In the entries below, find each line where the word "constructor" appears and give only the total count of such lines.
====================
Lemma bars_within_range_witness :
  List.length (bars [0; 128; 255]) = 32%nat
  /\ Forall (fun h => (4 <= h <= 100)%Q) (bars [0; 128; 255])
  /\ (forall i, (List.length [0; 128; 255] <= i)%nat -> barHeight [0; 128; 255] i = 4%Q)
  /\ (forall i, nth_error [0; 128; 255] i = Some 0 -> barHeight [0; 128; 255] i = 4%Q).
Proof.
  apply (bars_within_range [0; 128; 255]).
  repeat constructor; simpl; lia.
Defined.

End PageUploads.

(** ** The hooks: what is stored and what a render sees *)

Section HookFacts.

Import LocalStorageHook.

Lemma getItem_setItem_same (key value : string) (st : Store) :
  getItem key (setItem key value st) = Some value.
Proof.
  unfold getItem. induction st as [|e rest IH]; simpl.
  - now rewrite String.eqb_refl.
  - destruct (String.eqb (fst e) key) eqn:E; simpl.
    + now rewrite E.
    + rewrite E. exact IH.
Qed.


Variable V : Type.
Variable stringify : V -> string.
Variable parse : string -> option V.


(** Two functional updates made from the same render: the second is
    applied to the state that render saw, so the first is lost, in the
    state and in the storage. *)
Lemma second_update_overwrites_first (key : string) (f g : V -> V) (h : Hook V) :
  let both := render V (setValue V stringify key (Updater V g)
                          (setValue V stringify key (Updater V f) h)) in
  storedValue V both = g (storedValue V h)
  /\ getItem key (store V both) = Some (stringify (g (storedValue V h))).
Proof.
  simpl. split; [reflexivity|]. apply getItem_setItem_same.
Qed.

End HookFacts.


Section LibraryFacts.

Import LocalStorageHook.

Variable P : Type.
Variable stringify : list (Track P) -> string.




End LibraryFacts.


(** ** Saved recordings: storing, removing, cleaning up *)

Section StorageLaws.

Import AudioUtils.

Lemma getItem_assign_same (key : string) (item : Item) (st : Storage) :
  getItem key (assign key item st) = Some item.
Proof.
  unfold getItem. induction st as [|e rest IH]; simpl.
  - now rewrite String.eqb_refl.
  - destruct (String.eqb (fst e) key) eqn:E; simpl.
    + now rewrite E.
    + rewrite E. exact IH.
Qed.

Lemma getItem_assign_other (key other : string) (item : Item) (st : Storage) :
  other <> key -> getItem other (assign key item st) = getItem other st.
Proof.
  intros Hne. unfold getItem. induction st as [|e rest IH]; simpl.
  - replace (String.eqb key other) with false; [reflexivity|].
    symmetry. apply String.eqb_neq. congruence.
  - destruct (String.eqb (fst e) key) eqn:E; simpl.
    + apply String.eqb_eq in E.
      replace (String.eqb (fst e) other) with false; [reflexivity|].
      symmetry. apply String.eqb_neq. congruence.
    + destruct (String.eqb (fst e) other); [reflexivity|exact IH].
Qed.

Lemma assign_keys (key : string) (item : Item) (st : Storage) (k : string) :
  In k (map fst (assign key item st)) -> k = key \/ In k (map fst st).
Proof.
  induction st as [|e rest IH]; simpl.
  - intros [<-|[]]. now left.
  - destruct (String.eqb (fst e) key) eqn:E; simpl.
    + intros [<-|H]; right; [now left|now right].
    + intros [<-|H]; [right; now left|].
      destruct (IH H) as [->|H']; [now left|right; now right].
Qed.

Lemma assign_NoDup (key : string) (item : Item) (st : Storage) :
  NoDup (map fst st) -> NoDup (map fst (assign key item st)).
Proof.
  induction st as [|e rest IH]; simpl; intros Hnd.
  - constructor; [intros []|constructor].
  - inversion Hnd as [|? ? Hnotin Hnd']; subst.
    destruct (String.eqb (fst e) key) eqn:E; simpl.
    + now constructor.
    + constructor; [|now apply IH].
      intros Hin. apply assign_keys in Hin. destruct Hin as [Heq|Hin].
      * rewrite Heq, String.eqb_refl in E. discriminate.
      * contradiction.
Qed.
====================
→ SOLUTION TO THIS EXERCISE: 4